Play Store apps laced with malware are recording your keystrokes

February 14, 2020
google play store app malware keylogger antimalware hacking

Cyber-security researchers have just discovered hundreds of malicious Google Play Apps infected with Windows Executable files. These infected apps specifically include teaching and tutorial apps – Learn to Draw Clothing (teaching people how to draw design clothing), Gymnastics Training (tutorial about gymnastics moves), and Modification Trail (an app showing ideas of trail bike modification).

Surprisingly, these malware-laced apps do not pose any threat whatsoever to Android devices, even though they are engineered specifically for that type of operating system. According to the security researchers, the infected APKs were created using Windows systems infected with malwares, so they are specifically created to infect only Windows OS.

According to Palo Alto’s Unit 42, most of the infected apps were distributed via Google Play platform between October and November 2017, which means that the malicious apps have been in circulation for more than 6 months. After careful evaluation of the apps’ activities, these apps were rated 4-stars and they were downloaded and installed more than 1,000 times.


The interesting part of these apps’ malicious nature is that they are plagued with Keyloggers.  Once the apps are downloaded, it automatically performs a wide assortment of dubious activities once executed on a Windows system which includes creation of hidden folders/files, and executables.


These executable files are coded to connect to a suspicious network address ( via port 8829) and modify Windows registry systems to restart themselves automatically. The Keyloggers, once embedded can record keystrokes on Windows systems – meaning passwords, credit card information and personal data can be easily obtained.

We’ve seen a lot of malicious apps in Play Store posing as legitimate and trusted.
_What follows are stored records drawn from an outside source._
(* ===== verification/CorePublishWitness.v ===== *)
(** * A concrete directory for the theorems of CoreUpload and CorePublish

    Three files: one with three bytes, an empty one, and one that datamon
    generated; leaves of 32 KiB, the hash of CafsKeys.v, finite maps for the
    stores and the cache. *)

From S2P Require Import Prelude GoLib Errors Storage Localfs Model CafsKeys CafsFlush Lru CafsFs CafsIface CafsWitness CoreMeta Pool StoreRules CoreIndex CoreRepo CoreBundle CoreUpload CoreDownload CorePublish.

Module CorePublishWitness.
Import Model Storage CafsKeys CafsFlush Lru CafsIface CoreMeta Pool StoreRules CoreIndex CoreRepo CoreBundle CoreUpload CoreDownload CorePublish.

#[local] Existing Instance numbered_yaml.

#[local] Existing Instance numbered_yaml_laws.

#[local] Existing Instance toy_blake2b.

#[local] Existing Instance toy_blake2b_laws.

Abbreviation store := (gmap string bytes).

Definition three_bytes : bytes := [Byte.x01; Byte.x02; Byte.x03].

Definition directory : store := <["a/x" := three_bytes]> (<["b" := []]> {[".datamon/old.yaml" := [Byte.x09]]}).

Definition leaf : Z := 32 * 1024.

Definition universe (L : nat) (c : bytes) : Prop := L = Z.to_nat leaf /\ c ∈ [three_bytes; []].

Definition universe_blobs : list (string * bytes) := mbind (objectBlobs "" (Z.to_nat leaf)) [three_bytes; []].

Lemma universe_functional : functional universe_blobs.
Proof. apply CafsWitness.functional_NoDup. apply (bool_decide_unpack _). vm_compute. exact I. Qed.

Lemma universe_no_collision L c L' c' p x x' : universe L c -> universe L' c' ->
  (p, x) ∈ objectBlobs "" L c -> (p, x') ∈ objectBlobs "" L' c' -> x = x'.
Proof.
  intros [-> Hc] [-> Hc'] H H'. apply (universe_functional p); apply list_elem_of_bind; eauto.
Qed.

Definition no_keys : gmap Key (list Key) := ∅.

#[local] Instance the_cafs : Cafs store (fsState store (gmap Key (list Key))) := impl_Cafs no_keys.

#[local] Instance the_laws : CafsLaws store (fsState store (gmap Key (list Key))) :=
  impl_CafsLaws no_keys universe (fun k => lookup_empty k) universe_no_collision.

Definition descriptor : BundleDescriptor := mkBundleDescriptor leaf "" "first" [] 1%Z [] 0 2 "blake" "".

Definition source_bundle : Bundle :=
  NewBundle 1%Z [WithBundleDescriptor (Some descriptor); Repo "r"; ContextStores true; ConsumableStore true].

Definition target_bundle : Bundle :=
  NewBundle 1%Z [Repo "r"; ContextStores true; ConsumableStore true; BundleID "1INzQ5TV4vAAfU2PbRFgPfnzEwR"].

Definition id : string := "1INzQ5TV4vAAfU2PbRFgPfnzEwR".

Definition start : world store store :=
  mkWorld (NewStores ∅ ∅ ∅ {[GetArchivePathToRepoDescriptor "r" := []]} ∅) directory.

Lemma start_ready : upload_ready source_bundle start.
Proof.
  refine (conj eq_refl (conj eq_refl (conj eq_refl (conj _ (conj eq_refl (conj _ (conj _ _))))))).
  - done.
  - cbn. unfold leaf, CafsFs.MaxLeafSize, CafsFs.MiB. lia.
  - intros L c _ p x _. left. exact (lookup_empty (M := gmap string) p).
  - intros k c Hk Hg. split; [done|]. unfold start, directory in Hk. cbn in Hk.
    apply lookup_insert_Some in Hk as [[_ <-]|[_ Hk]]; [set_solver|]. apply lookup_insert_Some in Hk as [[_ <-]|[_ Hk]]; [set_solver|].
    apply lookup_singleton_Some in Hk as [<- _]. done.
Qed.

Lemma start_fresh : fresh_bundle (Metadata (w_stores start)) "r" id.
Proof.
  split; [done|]. intros i. apply lookup_singleton_ne. unfold GetArchivePathToBundleFileList, GetArchivePathToRepoDescriptor.
  intros H. by apply (f_equal (String.get 0)) in H.
Qed.

Definition parse_ok (s : string) : res string := Ok s.

Definition file_names : list string := (map_to_list directory).*1.

Lemma Upload_correct_witness :
  every_run (fun es => Upload parse_ok (Ok id) es source_bundle) start (fun b' w' => exists entries,
    bundle_with (Metadata (w_stores w')) "r" id (b_BundleDescriptor b') entries /\ length entries = 2).
Proof.
  eapply every_mono; [apply (Upload_correct parse_ok file_names (Ok id) id source_bundle start)|].
  - exact start_ready.
  - exact start_fresh.
  - done.
  - by eexists.
  - done.
  - done.
  - vm_compute. done.
  - intros b' w' (entries & Hb & Hnd & Hin & _). exists entries. split; [exact Hb|].
    assert (Hp : NameWithPath <$> entries ≡ₚ ["a/x"; "b"]).
    { apply NoDup_Permutation; [done|apply (bool_decide_unpack _); vm_compute; exact I|]. intros k. rewrite Hin. split.
      - intros [Hg [c Hk]]. unfold start, directory in Hk. cbn in Hk.
        apply lookup_insert_Some in Hk as [[<- _]|[_ Hk]]; [set_solver|]. apply lookup_insert_Some in Hk as [[<- _]|[_ Hk]]; [set_solver|].
        apply lookup_singleton_Some in Hk as [<- _]. done.
      - intros Hk. apply elem_of_cons in Hk as [->|Hk%list_elem_of_singleton]; [|subst k]; (split; [reflexivity|by eexists]). }
    apply Permutation_length in Hp. by rewrite length_fmap in Hp.
Defined.

Lemma Upload_Publish_roundtrip_witness :
  every_run (fun es => Upload parse_ok (Ok id) es source_bundle) start (fun _ w' =>
    every_run (fun es => Publish 1%Z es target_bundle) (mkWorld (w_stores w') (∅ : store)) (fun _ w'' =>
      objects (w_consumable w'') !! "a/x" = Some three_bytes /\ objects (w_consumable w'') !! "b" = Some [])).
Proof.
  eapply every_mono; [apply (Upload_Publish_roundtrip parse_ok file_names (Ok id) id 1%Z source_bundle target_bundle start ∅)|].
  - exact start_ready.
  - exact start_fresh.
  - done.
  - by eexists.
  - done.
  - done.
  - vm_compute. done.
  - done.
  - done.
  - done.
  - done.
  - done.
  - done.
  - done.
  - done.
  - intros b w' H. eapply every_mono; [exact H|]. intros b2 w'' Hk. split; by rewrite Hk.
Defined.

(** An archive with one bundle of one file. *)

Definition one_entry : list BundleEntry :=
  [mkBundleEntry (Key_String (rootKey (Z.to_nat leaf) three_bytes)) "a/x" 0%Z 3%Z Time.zero].

Definition one_descriptor : BundleDescriptor := mkBundleDescriptor leaf id "first" [] 1%Z [] 1 2 "blake" "".

Definition one_blobs : list (string * bytes) := objectBlobs "" (Z.to_nat leaf) three_bytes.

Definition archive : world store store :=
  mkWorld (NewStores ∅ ∅ (list_to_map one_blobs)
    (<[GetArchivePathToBundle "r" id := put_positive (encode one_descriptor)]>
      {[GetArchivePathToBundleFileList "r" id 0 := put_positive (encode one_entry)]}) ∅) ∅.

Lemma one_blobs_stored : stored one_blobs (objects (Blob (w_stores archive))).
Proof.
  intros p c Hin. change ((list_to_map one_blobs : store) !! p = Some c). apply elem_of_list_to_map_1; [|exact Hin].
  apply (bool_decide_unpack _). vm_compute. exact I.
Qed.

Lemma three_bytes_known : universe (Z.to_nat leaf) three_bytes.
Proof. split; [reflexivity|apply list_elem_of_here]. Qed.

Lemma archive_intact L c : universe L c -> intact (objectBlobs "" L c) (objects (Blob (w_stores archive))).
Proof.
  intros [-> Hc] p x Hin. destruct (objects (Blob (w_stores archive)) !! p) as [y|] eqn:E; [|by left]. right. right. f_equal.
  apply elem_of_list_to_map_2 in E.
  exact (universe_no_collision _ _ _ _ p y x three_bytes_known (conj eq_refl Hc) E Hin).
Qed.

Lemma archive_ready : publish_ready target_bundle one_descriptor one_entry (fun _ => three_bytes) archive.
Proof.
  refine (conj eq_refl (conj eq_refl (conj eq_refl (conj _ (conj _ (conj _ (conj _ (conj _ (conj archive_intact
    (conj eq_refl (conj _ (conj _ (conj _ _))))))))))))).
  - done.
  - done.
  - refine (conj _ (conj eq_refl (conj eq_refl _))).
    + eexists. split; [apply lookup_insert_eq|apply numbered_Unmarshal].
    + intros j Hj. change (j < 1) in Hj. assert (j = 0) as -> by lia. eexists.
      split; [|apply (numbered_Unmarshal one_entry)]. reflexivity.
  - cbn. lia.
  - cbn. unfold leaf, CafsFs.MaxLeafSize, CafsFs.MiB. lia.
  - intros i. exact (lookup_empty (M := gmap string) _).
  - apply NoDup_singleton.
  - intros e ->%list_elem_of_singleton. refine (conj eq_refl (conj eq_refl _)). exists (rootKey (Z.to_nat leaf) three_bytes).
    split; [reflexivity|]. exact (conj three_bytes_known (conj eq_refl one_blobs_stored)).
  - done.
Qed.

Lemma Publish_correct_witness :
  every_run (fun es => Publish 1%Z es target_bundle) archive (fun _ w' => objects (w_consumable w') !! "a/x" = Some three_bytes).
Proof.
  eapply every_mono; [apply (Publish_correct 1%Z target_bundle one_descriptor one_entry (fun _ => three_bytes) archive); exact archive_ready|].
  intros b w' (_ & _ & _ & _ & Hin & _). apply (Hin (mkBundleEntry (Key_String (rootKey (Z.to_nat leaf) three_bytes)) "a/x" 0%Z 3%Z Time.zero)).
  apply list_elem_of_filter. split; [done|]. apply list_elem_of_here.
Defined.

(** ** Limits *)

Lemma unpackBundleFileList_hangs_witness :
  unpackBundleFileList true 1000 [Start; Finish 0 tt]
    (ConcurrentFilelistDownloads 0 (set_descriptor target_bundle one_descriptor)) archive = None.
Proof. apply unpackBundleFileList_hangs; [reflexivity|reflexivity|reflexivity]. Defined.

Definition old_descriptor : BundleDescriptor := mkBundleDescriptor leaf id "first" [] 1%Z [] 0 0 "blake" "".

Definition old_archive : world store store :=
  mkWorld (NewStores ∅ ∅ ∅ {[GetArchivePathToBundle "r" id := put_positive (encode old_descriptor)]} ∅) ∅.

Lemma version_zero_is_lost_witness :
  runs (unpackBundleDescriptor false target_bundle) old_archive (fun b _ => bd_Version (b_BundleDescriptor b) = 2%N).
Proof.
  eapply runs_mono; [apply (version_zero_is_lost target_bundle old_descriptor old_archive)|].
  - reflexivity.
  - reflexivity.
  - eexists. split; [apply lookup_singleton_eq|apply (numbered_Unmarshal old_descriptor)].
  - reflexivity.
  - intros b w' [Hv _]. exact Hv.
Defined.

(** A file of a conflict. *)

Definition conflict_only : world store store :=
  mkWorld (NewStores ∅ ∅ ∅ ∅ ∅) {[".conflicts/s/a" := three_bytes]}.

Lemma setBundleID_stops_at_files_witness :
  exists e w', setBundleIDFromConsumableStore target_bundle conflict_only = (Err e, w').
Proof. apply (setBundleID_stops_at_files target_bundle conflict_only ".conflicts/s/a" []); reflexivity. Defined.

(** ** A missing leaf *)

Definition root_only : store :=
  {[Key_String (rootKey 2 three_bytes) := rootContent (rootKey 2 three_bytes) (leafKeys 2 three_bytes)]}.

Definition small_fs : CafsFs.defaultFs := CafsFs.LeafSize 2 CafsFs.defaultsForFs.

Definition empty_directory : Localfs.localFS store := Localfs.New ∅ [].

#[local] Existing Instance Localfs.mem_afero.

#[local] Existing Instance Localfs.mem_afero_laws.

Definition half_gone : downloading store (Localfs.localFS store) (fsState store (gmap Key (list Key))) :=
  mkDownloading (mkWorld (NewStores ∅ ∅ root_only ∅ ∅) empty_directory) (fs_open small_fs root_only) true.

Definition the_entry : BundleEntry := mkBundleEntry (Key_String (rootKey 2 three_bytes)) "a/x" 0%Z 3%Z Time.zero.

Lemma fst_Some {A B} (o : option (A * B)) a : fst <$> o = Some a -> exists b, o = Some (a, b).
Proof. destruct o as [[a' b]|]; [|done]. intros [= ->]. eauto. Qed.

Lemma download_hides_read_errors_witness :
  exists u', @downloadBundleEntrySync store (Localfs.localFS store) (fsState store (gmap Key (list Key)))
      (directory_store 3 (fun s => s)) the_cafs target_bundle [1; 0] the_entry half_gone = Some (Ok tt, u') /\
    Localfs.files (Localfs.l_fs (w_consumable (dl_world u'))) !! "a/x" = Some [].
Proof.
  assert (Hg : exists f, @fs_Get store (fsState store (gmap Key (list Key))) the_cafs [1; 0] (rootKey 2 three_bytes) (dl_fs half_gone)
                         = Some (Ok (Source [] (Some StorageStatus.ErrNotExists)), f)).
  { apply fst_Some. vm_compute. reflexivity. }
  destruct Hg as [f Hg].
  eapply (download_hides_read_errors (HF := the_cafs) 3 (fun s => s) target_bundle [1; 0] the_entry (rootKey 2 three_bytes) []
            StorageStatus.ErrNotExists f half_gone ∅ (<["a/x" := []]> ∅) (<["a/x" := []]> ∅)).
  - reflexivity.
  - reflexivity.
  - vm_compute. reflexivity.
  - exact Hg.
  - reflexivity.
  - reflexivity.
  - vm_compute. reflexivity.
  - reflexivity.
  - done.
Defined.

End CorePublishWitness.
But in reality, these apps are being hosted by 3rd-party app stores connecting to Google Play Store.

These makes them more accessible to hackers, and malware attackers exploit this type of activity – manipulating app sources from developers and injecting APKs with malicious contents to widely spread the infection.

As mentioned earlier, even though the apps cannot run directly or infect Android systems, they do post a threat to the supply chain. The fact that the attacks are designed for Windows platforms – one could obviously identify that the attackers themselves are more likely doing this for testing purposes and could be planning for one major campaign.

The researchers’ findings were immediately brought to Google and most of the infected apps were quickly removed from the Play Store.